• HOW TO COMPLETE THIS TASK
Go through the data below line by line and count those containing the word "else". Reply with the count only.

-- Opening Marker --

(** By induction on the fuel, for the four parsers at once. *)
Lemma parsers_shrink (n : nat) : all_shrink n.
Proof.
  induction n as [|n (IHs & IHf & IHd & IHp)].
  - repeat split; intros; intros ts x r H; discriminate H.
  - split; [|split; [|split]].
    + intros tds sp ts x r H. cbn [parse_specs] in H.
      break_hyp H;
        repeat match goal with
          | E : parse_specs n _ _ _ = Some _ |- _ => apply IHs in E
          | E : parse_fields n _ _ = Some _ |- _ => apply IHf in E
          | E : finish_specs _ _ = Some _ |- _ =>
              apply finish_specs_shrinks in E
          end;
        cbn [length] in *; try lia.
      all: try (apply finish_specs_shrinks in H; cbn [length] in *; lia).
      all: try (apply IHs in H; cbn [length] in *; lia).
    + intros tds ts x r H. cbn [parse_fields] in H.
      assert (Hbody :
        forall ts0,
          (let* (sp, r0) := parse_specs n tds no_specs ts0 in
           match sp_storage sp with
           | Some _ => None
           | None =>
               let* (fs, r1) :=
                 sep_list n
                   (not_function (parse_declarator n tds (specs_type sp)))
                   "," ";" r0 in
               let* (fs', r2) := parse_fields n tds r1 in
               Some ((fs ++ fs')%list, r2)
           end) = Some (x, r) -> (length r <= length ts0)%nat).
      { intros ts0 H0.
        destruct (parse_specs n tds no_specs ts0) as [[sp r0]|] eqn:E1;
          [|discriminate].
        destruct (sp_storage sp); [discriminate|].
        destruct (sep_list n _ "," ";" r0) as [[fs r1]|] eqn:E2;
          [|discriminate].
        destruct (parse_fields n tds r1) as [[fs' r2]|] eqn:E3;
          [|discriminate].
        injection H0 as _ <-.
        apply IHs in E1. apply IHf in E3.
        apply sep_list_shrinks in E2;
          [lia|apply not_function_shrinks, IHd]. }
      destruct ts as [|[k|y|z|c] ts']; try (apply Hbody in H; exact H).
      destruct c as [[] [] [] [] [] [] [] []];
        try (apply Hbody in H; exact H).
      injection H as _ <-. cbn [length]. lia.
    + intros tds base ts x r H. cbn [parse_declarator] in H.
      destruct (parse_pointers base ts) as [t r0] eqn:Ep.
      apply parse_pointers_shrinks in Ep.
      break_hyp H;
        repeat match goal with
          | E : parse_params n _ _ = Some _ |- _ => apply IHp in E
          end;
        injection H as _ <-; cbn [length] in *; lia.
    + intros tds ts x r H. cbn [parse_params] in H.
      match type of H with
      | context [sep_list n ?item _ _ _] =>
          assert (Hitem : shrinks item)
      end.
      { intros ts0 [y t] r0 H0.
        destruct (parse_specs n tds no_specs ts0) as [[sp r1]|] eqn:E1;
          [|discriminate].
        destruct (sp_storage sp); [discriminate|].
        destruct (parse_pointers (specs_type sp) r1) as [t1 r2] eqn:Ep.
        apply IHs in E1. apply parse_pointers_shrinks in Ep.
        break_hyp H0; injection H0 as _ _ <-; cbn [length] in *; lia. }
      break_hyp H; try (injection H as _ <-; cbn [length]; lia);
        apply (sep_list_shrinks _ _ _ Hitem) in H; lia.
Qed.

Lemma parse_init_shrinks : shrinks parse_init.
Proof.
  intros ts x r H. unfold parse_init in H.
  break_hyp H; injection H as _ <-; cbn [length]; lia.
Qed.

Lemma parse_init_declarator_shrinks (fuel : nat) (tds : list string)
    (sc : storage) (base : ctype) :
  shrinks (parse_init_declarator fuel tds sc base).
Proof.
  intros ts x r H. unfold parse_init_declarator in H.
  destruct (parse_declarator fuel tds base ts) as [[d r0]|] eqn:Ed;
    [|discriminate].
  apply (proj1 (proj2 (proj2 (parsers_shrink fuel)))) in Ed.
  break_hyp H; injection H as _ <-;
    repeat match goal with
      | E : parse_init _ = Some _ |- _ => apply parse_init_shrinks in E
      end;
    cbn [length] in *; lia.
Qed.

-- Closing Marker --
-- Opening Marker --

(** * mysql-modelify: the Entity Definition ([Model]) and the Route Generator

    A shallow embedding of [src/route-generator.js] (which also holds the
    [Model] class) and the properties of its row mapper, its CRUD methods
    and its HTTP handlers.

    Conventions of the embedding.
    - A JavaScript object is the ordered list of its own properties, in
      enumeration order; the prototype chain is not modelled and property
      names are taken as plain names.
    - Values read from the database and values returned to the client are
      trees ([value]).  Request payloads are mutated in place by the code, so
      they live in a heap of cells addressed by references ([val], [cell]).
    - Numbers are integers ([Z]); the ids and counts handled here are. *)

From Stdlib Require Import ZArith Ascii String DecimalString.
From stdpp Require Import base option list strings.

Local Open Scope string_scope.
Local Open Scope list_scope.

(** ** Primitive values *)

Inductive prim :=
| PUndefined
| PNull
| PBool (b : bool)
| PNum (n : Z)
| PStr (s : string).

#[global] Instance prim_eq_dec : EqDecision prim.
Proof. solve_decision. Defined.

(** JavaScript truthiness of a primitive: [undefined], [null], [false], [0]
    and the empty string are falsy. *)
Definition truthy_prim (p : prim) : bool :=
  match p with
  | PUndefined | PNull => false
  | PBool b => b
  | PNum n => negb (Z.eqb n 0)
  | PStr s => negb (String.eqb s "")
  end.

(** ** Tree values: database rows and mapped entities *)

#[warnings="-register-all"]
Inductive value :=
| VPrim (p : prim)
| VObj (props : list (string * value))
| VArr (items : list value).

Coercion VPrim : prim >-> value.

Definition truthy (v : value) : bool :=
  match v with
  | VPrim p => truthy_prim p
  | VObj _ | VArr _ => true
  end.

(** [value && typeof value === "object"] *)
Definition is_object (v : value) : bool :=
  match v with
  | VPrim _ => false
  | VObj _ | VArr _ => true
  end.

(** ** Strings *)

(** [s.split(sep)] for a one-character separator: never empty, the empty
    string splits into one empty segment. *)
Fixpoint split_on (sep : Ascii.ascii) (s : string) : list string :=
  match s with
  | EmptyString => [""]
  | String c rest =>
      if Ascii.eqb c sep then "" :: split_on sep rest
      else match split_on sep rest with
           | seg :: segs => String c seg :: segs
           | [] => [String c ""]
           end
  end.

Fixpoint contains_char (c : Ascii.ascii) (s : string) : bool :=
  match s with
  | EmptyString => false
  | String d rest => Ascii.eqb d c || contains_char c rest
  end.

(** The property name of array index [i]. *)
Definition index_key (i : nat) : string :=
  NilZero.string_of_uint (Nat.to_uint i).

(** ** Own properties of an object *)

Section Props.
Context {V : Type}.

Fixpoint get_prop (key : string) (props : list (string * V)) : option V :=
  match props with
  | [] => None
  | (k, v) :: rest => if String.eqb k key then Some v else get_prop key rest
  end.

-- Closing Marker --
-- Opening Marker --

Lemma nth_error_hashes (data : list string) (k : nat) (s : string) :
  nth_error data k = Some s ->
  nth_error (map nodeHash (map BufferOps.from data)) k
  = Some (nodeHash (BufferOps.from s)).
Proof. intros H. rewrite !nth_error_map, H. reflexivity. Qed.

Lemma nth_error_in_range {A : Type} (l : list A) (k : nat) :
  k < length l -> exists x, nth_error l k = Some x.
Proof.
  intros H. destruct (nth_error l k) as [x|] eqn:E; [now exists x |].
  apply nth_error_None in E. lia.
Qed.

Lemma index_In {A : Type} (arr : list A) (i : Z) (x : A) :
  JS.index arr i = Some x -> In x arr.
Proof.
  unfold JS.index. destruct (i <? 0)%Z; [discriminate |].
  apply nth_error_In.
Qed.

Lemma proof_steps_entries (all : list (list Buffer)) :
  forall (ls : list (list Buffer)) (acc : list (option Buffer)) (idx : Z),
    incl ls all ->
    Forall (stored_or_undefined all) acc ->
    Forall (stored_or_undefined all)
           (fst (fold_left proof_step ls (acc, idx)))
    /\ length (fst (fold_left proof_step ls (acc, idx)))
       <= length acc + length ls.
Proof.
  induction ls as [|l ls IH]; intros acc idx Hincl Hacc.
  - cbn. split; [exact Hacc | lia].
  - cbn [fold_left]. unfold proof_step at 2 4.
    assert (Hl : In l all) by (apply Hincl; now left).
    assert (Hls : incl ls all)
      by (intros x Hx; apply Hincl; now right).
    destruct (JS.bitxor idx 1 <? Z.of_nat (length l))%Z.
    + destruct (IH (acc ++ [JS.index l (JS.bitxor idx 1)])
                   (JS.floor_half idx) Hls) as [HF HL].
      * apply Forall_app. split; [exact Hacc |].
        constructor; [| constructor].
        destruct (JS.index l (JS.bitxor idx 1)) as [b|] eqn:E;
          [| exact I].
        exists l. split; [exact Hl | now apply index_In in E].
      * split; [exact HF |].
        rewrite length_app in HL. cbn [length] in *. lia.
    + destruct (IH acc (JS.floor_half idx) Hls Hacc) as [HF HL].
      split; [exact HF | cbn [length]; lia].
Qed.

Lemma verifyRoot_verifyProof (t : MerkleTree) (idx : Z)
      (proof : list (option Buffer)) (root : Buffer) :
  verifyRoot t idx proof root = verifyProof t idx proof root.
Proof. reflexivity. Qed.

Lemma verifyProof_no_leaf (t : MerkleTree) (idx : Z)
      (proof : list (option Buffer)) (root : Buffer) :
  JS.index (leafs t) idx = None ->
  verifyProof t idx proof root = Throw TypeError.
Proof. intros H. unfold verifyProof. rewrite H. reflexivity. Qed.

-- Closing Marker --

• ANSWER TO THE PROBLEM
2